▸ Records from a dataset:
■ ■ ■ ■ ■ ■ ■
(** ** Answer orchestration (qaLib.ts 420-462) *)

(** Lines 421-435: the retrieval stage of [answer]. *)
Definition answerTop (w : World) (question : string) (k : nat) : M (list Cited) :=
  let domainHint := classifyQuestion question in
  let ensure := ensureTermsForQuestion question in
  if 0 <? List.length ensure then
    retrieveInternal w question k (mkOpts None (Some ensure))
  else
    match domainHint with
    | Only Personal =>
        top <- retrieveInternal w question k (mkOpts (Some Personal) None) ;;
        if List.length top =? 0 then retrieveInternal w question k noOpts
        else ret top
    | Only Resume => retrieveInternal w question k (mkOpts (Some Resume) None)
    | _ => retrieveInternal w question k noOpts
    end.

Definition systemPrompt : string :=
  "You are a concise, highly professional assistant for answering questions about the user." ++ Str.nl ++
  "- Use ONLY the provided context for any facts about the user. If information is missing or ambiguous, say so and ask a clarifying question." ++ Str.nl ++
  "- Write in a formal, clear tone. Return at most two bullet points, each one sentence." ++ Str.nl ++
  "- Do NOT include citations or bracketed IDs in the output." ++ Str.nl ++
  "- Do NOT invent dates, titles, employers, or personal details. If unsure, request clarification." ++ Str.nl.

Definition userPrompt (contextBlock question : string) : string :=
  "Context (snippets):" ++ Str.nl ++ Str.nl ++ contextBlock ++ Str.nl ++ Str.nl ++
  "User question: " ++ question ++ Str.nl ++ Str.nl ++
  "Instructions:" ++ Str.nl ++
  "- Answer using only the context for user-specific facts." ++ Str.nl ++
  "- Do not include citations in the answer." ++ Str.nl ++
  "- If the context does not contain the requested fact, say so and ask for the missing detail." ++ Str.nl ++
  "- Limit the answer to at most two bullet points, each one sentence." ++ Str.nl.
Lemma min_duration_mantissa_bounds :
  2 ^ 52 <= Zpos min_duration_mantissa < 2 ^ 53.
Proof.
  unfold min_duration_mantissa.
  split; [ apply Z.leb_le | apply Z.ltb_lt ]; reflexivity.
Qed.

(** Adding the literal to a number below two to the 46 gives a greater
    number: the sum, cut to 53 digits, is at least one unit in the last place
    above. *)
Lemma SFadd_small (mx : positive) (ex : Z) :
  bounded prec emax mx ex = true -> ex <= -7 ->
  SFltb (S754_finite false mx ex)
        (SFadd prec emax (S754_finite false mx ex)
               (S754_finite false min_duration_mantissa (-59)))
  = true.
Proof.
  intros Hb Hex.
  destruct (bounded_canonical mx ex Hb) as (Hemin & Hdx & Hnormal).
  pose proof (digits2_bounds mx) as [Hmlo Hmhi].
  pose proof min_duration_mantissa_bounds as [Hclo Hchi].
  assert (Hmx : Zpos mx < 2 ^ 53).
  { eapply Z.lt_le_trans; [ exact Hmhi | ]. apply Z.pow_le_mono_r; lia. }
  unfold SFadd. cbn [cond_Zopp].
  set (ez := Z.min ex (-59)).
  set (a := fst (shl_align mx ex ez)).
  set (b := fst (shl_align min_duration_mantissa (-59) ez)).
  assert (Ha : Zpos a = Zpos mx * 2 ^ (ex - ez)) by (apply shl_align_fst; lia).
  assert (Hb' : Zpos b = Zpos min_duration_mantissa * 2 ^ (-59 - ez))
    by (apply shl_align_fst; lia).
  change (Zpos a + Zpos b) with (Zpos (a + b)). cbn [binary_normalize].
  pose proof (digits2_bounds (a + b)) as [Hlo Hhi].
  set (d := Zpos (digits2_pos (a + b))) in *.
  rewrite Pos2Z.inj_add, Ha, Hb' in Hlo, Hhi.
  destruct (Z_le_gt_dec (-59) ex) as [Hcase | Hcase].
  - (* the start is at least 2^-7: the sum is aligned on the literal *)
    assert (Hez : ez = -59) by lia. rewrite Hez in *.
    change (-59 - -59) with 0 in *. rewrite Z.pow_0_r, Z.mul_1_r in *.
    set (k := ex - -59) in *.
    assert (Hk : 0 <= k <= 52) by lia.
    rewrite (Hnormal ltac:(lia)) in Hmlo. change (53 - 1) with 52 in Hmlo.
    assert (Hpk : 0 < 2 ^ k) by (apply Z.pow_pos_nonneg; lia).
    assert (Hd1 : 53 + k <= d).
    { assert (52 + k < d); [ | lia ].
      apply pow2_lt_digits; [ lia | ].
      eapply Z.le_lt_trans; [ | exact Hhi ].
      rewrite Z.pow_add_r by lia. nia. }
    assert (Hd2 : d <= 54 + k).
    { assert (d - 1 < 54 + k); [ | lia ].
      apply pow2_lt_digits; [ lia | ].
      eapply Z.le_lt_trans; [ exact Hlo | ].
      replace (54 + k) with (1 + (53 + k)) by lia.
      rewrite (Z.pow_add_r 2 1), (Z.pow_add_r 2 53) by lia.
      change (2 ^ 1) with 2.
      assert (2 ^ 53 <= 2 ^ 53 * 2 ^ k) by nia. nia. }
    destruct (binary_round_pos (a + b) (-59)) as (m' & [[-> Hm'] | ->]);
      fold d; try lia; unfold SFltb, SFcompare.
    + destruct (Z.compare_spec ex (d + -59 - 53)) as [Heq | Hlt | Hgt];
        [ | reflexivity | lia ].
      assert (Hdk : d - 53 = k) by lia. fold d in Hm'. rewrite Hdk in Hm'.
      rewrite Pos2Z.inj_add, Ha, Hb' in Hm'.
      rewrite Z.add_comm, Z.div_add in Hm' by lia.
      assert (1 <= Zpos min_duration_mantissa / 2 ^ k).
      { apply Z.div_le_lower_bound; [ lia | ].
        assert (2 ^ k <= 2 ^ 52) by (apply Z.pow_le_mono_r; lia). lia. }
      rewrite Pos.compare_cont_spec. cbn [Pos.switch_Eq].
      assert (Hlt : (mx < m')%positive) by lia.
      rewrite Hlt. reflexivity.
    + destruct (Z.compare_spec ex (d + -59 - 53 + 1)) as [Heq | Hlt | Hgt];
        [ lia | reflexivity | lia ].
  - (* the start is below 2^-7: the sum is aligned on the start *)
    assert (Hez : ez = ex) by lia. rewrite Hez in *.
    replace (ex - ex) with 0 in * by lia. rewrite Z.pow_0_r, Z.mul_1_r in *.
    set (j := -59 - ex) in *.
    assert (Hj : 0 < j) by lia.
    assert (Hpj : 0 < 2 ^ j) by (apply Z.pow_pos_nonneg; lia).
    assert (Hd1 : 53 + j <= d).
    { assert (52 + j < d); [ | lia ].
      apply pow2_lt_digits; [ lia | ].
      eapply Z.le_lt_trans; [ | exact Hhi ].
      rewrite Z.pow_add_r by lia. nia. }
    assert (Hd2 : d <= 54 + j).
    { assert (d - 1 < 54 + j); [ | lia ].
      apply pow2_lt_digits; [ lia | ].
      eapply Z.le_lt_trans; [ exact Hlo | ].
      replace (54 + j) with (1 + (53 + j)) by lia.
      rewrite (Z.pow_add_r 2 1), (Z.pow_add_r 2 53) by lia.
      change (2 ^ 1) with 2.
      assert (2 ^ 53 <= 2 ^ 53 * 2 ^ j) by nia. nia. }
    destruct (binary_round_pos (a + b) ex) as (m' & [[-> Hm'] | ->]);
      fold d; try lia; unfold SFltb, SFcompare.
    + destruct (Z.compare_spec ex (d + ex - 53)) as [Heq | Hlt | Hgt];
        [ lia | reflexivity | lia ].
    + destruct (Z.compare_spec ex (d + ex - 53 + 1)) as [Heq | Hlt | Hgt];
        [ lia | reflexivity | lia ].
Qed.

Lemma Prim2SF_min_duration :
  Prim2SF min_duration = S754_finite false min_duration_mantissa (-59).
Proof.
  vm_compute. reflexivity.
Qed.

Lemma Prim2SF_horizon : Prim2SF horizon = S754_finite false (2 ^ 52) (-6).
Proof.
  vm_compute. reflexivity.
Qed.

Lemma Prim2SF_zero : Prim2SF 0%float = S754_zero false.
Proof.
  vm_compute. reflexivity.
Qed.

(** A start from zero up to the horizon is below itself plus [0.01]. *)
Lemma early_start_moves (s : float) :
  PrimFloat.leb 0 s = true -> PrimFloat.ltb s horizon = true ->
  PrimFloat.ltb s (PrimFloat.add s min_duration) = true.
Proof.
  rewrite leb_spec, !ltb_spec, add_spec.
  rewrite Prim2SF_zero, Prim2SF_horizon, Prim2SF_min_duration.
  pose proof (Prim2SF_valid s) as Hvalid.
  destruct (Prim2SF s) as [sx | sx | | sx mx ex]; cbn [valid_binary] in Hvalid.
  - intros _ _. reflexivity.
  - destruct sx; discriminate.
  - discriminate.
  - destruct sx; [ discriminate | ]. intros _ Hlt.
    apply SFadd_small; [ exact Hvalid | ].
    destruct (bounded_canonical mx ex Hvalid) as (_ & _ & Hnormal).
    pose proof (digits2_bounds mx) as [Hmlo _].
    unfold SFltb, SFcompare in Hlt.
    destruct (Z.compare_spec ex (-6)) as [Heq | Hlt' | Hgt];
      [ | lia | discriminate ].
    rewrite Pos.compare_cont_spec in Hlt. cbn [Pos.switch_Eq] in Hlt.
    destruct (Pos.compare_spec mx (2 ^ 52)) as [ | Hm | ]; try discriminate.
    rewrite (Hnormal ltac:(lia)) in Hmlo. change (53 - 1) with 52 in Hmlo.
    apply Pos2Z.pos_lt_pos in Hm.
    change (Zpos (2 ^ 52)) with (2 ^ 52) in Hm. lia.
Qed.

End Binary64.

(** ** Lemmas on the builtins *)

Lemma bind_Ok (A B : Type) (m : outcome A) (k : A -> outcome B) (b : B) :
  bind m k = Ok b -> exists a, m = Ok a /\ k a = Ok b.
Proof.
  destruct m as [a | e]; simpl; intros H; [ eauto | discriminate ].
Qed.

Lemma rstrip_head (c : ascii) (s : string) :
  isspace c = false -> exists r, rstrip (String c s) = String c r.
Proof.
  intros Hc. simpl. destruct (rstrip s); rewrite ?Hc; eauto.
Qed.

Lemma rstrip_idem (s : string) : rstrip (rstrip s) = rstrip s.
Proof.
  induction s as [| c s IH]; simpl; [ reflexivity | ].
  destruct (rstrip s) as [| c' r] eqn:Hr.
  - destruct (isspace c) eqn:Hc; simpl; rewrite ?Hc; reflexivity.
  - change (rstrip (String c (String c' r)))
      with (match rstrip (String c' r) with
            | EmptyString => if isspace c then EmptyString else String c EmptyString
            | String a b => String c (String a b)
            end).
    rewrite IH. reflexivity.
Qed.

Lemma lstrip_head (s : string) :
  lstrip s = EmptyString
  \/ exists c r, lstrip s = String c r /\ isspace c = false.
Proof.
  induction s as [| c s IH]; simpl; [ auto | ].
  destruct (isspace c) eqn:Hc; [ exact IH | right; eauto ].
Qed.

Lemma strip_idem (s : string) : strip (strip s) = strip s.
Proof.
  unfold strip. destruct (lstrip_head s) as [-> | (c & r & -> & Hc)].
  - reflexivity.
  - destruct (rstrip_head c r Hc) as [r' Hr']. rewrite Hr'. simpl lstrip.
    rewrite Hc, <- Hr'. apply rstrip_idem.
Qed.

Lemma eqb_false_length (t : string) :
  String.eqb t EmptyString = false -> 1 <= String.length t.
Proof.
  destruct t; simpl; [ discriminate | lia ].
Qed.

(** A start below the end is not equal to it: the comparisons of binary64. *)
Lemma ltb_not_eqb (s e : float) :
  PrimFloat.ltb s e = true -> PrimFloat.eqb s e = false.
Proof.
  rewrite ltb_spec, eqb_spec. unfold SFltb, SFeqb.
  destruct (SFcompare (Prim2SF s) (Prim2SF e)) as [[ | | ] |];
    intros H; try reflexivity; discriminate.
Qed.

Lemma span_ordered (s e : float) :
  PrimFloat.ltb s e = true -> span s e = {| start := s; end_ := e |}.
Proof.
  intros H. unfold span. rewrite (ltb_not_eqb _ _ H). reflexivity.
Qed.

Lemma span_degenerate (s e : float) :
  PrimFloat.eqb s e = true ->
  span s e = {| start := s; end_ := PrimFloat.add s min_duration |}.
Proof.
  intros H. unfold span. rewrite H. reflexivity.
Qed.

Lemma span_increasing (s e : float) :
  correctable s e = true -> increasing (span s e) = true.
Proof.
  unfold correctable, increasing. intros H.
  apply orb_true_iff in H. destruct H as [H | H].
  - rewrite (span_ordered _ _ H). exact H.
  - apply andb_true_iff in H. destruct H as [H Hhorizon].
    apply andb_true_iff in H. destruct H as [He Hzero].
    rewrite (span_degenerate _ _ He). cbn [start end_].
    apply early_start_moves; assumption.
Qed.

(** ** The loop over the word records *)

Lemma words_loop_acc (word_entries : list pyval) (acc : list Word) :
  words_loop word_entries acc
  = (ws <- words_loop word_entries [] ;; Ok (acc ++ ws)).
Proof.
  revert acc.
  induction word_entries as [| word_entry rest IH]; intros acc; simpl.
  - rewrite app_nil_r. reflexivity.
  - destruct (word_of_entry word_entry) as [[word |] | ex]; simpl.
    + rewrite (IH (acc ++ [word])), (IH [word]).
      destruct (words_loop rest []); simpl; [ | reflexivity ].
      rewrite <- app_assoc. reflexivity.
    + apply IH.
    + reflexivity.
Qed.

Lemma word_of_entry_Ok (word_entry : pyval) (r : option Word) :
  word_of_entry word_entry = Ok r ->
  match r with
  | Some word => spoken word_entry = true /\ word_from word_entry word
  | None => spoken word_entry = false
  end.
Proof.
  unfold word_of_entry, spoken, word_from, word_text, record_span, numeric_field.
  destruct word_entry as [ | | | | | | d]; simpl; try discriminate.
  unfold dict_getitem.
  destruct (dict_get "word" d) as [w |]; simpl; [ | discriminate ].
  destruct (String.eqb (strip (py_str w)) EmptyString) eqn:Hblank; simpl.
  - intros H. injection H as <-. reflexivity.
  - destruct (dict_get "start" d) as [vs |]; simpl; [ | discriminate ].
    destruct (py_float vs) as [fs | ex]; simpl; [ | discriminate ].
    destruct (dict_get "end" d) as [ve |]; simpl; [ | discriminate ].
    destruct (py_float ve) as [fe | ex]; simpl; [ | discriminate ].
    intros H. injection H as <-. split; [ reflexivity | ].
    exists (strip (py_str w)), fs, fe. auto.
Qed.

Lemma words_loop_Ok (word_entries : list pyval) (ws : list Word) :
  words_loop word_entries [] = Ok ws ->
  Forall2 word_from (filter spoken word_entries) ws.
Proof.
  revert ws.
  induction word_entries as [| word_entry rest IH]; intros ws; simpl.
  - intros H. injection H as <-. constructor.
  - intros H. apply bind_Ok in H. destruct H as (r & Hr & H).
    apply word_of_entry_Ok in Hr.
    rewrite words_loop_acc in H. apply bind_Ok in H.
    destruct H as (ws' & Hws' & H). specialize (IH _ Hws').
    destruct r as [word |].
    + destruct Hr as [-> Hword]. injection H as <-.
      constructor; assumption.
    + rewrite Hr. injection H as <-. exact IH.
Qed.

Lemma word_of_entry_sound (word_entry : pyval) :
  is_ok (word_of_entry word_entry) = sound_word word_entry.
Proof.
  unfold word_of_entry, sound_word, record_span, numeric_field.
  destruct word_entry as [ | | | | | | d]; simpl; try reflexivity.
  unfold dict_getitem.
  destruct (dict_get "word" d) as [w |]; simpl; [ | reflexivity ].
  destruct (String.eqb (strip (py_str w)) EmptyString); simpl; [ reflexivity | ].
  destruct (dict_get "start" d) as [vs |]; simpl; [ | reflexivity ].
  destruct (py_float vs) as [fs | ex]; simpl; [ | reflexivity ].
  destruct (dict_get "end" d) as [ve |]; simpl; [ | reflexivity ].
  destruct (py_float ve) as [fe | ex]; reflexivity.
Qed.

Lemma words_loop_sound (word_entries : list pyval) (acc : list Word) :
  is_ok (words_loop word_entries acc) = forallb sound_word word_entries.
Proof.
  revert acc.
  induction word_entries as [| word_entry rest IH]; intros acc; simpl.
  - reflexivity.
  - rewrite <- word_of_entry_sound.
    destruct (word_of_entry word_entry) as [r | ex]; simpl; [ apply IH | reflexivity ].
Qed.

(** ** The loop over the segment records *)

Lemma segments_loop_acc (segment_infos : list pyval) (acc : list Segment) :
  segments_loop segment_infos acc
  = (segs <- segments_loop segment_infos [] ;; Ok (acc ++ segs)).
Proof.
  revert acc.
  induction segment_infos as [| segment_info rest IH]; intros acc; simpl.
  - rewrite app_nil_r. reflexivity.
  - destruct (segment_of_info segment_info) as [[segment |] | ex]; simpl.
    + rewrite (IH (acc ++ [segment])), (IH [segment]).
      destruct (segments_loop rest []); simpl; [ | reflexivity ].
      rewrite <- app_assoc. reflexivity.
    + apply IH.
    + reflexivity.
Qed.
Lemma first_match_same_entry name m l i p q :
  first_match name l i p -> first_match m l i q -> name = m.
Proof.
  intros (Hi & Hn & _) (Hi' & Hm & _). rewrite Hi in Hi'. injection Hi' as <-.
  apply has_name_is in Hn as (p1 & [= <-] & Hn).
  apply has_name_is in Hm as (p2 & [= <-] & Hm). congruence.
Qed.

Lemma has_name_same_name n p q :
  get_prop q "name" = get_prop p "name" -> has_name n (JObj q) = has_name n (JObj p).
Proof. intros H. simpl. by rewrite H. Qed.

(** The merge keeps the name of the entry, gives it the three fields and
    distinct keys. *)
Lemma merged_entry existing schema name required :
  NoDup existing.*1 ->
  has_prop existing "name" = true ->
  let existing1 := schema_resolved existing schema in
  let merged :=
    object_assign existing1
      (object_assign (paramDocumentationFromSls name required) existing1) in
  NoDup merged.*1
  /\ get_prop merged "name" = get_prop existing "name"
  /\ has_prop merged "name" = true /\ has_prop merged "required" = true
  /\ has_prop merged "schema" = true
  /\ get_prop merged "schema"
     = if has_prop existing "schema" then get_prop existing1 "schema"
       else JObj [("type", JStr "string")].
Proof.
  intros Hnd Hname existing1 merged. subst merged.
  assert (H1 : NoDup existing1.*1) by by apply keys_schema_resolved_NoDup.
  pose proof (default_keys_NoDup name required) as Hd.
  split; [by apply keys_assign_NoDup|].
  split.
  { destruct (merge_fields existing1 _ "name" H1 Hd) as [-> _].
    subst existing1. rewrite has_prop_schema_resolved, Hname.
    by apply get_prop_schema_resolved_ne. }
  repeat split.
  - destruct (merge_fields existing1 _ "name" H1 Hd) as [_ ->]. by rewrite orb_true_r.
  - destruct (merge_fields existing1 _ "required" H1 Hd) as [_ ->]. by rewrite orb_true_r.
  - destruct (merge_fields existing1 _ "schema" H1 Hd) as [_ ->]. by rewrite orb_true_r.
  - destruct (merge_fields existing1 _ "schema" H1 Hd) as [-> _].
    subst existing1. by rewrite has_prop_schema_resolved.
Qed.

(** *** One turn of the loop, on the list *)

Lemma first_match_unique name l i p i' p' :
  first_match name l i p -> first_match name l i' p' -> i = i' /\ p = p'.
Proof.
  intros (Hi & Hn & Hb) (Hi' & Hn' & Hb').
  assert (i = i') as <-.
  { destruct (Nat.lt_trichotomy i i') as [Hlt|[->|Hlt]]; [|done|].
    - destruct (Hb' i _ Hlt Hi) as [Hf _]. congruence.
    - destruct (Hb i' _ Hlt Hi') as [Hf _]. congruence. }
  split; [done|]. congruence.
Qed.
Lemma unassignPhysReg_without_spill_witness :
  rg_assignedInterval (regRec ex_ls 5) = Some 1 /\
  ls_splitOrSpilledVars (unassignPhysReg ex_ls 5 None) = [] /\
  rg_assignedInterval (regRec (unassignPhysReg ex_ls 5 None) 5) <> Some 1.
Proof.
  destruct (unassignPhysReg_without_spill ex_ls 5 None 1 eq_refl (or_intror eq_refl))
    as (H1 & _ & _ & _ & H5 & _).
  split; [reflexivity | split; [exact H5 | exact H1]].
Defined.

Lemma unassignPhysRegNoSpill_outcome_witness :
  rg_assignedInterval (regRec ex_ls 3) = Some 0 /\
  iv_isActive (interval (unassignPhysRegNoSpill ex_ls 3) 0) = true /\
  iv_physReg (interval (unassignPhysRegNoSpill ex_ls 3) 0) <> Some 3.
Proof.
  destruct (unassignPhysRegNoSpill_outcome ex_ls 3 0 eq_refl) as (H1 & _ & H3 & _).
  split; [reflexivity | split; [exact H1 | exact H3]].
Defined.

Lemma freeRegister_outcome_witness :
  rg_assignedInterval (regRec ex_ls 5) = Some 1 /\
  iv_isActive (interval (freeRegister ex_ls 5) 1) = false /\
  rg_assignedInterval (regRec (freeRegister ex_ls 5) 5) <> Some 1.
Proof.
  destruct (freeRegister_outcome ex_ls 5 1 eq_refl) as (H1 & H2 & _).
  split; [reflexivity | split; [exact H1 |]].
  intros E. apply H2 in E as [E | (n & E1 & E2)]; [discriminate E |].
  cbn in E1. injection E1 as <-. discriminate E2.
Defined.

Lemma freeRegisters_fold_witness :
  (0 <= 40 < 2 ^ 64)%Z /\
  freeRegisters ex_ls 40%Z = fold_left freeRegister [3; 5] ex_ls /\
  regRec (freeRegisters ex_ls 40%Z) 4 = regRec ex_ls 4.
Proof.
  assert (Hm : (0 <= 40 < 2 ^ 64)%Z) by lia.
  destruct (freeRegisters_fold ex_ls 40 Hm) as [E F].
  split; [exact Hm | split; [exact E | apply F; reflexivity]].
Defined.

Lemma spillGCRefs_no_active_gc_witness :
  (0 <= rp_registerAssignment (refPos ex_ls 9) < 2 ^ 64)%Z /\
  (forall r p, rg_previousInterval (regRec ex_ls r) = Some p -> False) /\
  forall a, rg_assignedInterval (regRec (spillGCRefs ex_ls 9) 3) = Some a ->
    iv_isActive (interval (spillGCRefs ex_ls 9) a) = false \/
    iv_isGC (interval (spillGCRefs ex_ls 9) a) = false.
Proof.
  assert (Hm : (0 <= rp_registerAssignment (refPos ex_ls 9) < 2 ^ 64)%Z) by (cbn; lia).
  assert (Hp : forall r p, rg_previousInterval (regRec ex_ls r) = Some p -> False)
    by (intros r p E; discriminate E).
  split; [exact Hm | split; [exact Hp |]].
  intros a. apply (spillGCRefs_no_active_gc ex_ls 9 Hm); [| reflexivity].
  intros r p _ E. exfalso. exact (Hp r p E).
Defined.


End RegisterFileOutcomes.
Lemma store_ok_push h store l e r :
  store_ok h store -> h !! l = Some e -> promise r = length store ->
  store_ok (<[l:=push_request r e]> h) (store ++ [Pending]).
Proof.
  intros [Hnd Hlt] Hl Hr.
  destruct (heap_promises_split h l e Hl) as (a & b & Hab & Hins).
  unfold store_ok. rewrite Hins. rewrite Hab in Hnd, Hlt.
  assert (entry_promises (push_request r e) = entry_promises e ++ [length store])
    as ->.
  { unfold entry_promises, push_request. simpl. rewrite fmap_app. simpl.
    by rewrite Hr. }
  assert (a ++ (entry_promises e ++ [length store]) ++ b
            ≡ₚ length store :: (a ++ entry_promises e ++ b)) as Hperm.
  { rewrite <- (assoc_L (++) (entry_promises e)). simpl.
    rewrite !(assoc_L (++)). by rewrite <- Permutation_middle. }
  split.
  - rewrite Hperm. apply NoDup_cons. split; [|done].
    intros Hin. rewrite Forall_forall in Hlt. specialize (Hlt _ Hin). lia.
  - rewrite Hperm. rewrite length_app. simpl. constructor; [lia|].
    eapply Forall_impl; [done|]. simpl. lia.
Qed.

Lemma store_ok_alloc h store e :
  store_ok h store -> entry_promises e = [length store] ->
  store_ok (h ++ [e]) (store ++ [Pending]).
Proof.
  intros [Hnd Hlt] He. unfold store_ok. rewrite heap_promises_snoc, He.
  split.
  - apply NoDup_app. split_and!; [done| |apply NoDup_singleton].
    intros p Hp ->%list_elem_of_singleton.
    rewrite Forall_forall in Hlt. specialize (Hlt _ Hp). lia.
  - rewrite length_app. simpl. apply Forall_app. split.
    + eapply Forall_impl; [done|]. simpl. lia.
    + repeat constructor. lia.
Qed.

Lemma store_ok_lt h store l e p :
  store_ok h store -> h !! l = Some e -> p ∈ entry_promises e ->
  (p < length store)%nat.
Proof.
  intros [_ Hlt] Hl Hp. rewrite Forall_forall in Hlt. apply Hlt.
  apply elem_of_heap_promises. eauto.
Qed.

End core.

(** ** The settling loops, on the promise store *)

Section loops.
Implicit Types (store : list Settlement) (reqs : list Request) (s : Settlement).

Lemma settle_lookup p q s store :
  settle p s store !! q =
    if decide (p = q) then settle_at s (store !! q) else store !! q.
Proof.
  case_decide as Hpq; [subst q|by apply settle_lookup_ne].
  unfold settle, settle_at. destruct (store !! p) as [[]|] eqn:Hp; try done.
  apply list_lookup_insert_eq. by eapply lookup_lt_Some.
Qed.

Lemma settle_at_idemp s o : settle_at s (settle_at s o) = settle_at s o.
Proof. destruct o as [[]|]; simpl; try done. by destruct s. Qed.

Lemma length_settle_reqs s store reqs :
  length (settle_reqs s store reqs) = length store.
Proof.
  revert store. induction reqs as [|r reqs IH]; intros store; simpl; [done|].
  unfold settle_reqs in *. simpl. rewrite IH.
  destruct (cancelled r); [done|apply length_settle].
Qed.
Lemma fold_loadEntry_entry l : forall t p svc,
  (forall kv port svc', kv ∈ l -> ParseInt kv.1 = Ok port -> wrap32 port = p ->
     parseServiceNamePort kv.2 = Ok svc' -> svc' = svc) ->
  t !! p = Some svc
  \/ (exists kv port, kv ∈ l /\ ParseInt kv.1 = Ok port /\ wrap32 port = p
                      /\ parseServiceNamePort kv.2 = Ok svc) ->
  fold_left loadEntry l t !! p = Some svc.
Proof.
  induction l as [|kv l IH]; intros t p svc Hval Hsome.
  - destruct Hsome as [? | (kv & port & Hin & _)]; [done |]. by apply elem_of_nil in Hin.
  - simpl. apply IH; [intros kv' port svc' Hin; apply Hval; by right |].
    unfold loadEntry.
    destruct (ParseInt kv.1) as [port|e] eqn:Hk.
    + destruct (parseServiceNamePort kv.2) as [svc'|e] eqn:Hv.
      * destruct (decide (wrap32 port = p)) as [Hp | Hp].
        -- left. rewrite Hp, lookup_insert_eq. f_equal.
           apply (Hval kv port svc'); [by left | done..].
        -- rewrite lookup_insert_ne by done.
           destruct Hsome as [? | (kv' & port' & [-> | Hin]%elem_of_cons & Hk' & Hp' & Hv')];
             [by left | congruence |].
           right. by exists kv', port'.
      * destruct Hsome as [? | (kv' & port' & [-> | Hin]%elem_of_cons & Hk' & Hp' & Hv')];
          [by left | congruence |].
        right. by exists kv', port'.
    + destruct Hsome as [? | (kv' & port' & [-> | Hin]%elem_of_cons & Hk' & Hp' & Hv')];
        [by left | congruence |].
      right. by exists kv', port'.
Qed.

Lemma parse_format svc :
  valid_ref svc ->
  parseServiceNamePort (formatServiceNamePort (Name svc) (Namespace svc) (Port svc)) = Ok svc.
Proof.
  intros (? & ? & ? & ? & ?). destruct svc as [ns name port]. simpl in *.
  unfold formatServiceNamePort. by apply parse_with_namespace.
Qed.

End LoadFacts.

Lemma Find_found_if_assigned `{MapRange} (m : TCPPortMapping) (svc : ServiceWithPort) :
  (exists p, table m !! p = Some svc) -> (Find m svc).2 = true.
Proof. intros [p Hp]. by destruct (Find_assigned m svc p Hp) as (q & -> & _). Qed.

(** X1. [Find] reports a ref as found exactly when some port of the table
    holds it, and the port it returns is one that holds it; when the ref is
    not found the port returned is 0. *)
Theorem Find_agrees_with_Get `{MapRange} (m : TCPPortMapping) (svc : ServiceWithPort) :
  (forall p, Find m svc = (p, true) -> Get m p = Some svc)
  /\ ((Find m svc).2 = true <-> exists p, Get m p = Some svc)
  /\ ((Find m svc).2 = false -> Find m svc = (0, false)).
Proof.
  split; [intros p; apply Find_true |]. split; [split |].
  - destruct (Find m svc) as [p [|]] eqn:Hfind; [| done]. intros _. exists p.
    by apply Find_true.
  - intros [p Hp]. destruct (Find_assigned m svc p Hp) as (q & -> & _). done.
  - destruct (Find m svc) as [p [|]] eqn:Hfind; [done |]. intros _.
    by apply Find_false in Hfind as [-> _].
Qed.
■ ■ ■ ■ ■ ■ ■
▸ Required work: Reproduce exactly every line that sits between the start of the entries and the line bearing "Answer using only", counting both of those lines.

▸ Result:
(** ** Answer orchestration (qaLib.ts 420-462) *)

(** Lines 421-435: the retrieval stage of [answer]. *)
Definition answerTop (w : World) (question : string) (k : nat) : M (list Cited) :=
  let domainHint := classifyQuestion question in
  let ensure := ensureTermsForQuestion question in
  if 0 <? List.length ensure then
    retrieveInternal w question k (mkOpts None (Some ensure))
  else
    match domainHint with
    | Only Personal =>
        top <- retrieveInternal w question k (mkOpts (Some Personal) None) ;;
        if List.length top =? 0 then retrieveInternal w question k noOpts
        else ret top
    | Only Resume => retrieveInternal w question k (mkOpts (Some Resume) None)
    | _ => retrieveInternal w question k noOpts
    end.

Definition systemPrompt : string :=
  "You are a concise, highly professional assistant for answering questions about the user." ++ Str.nl ++
  "- Use ONLY the provided context for any facts about the user. If information is missing or ambiguous, say so and ask a clarifying question." ++ Str.nl ++
  "- Write in a formal, clear tone. Return at most two bullet points, each one sentence." ++ Str.nl ++
  "- Do NOT include citations or bracketed IDs in the output." ++ Str.nl ++
  "- Do NOT invent dates, titles, employers, or personal details. If unsure, request clarification." ++ Str.nl.

Definition userPrompt (contextBlock question : string) : string :=
  "Context (snippets):" ++ Str.nl ++ Str.nl ++ contextBlock ++ Str.nl ++ Str.nl ++
  "User question: " ++ question ++ Str.nl ++ Str.nl ++
  "Instructions:" ++ Str.nl ++
  "- Answer using only the context for user-specific facts." ++ Str.nl ++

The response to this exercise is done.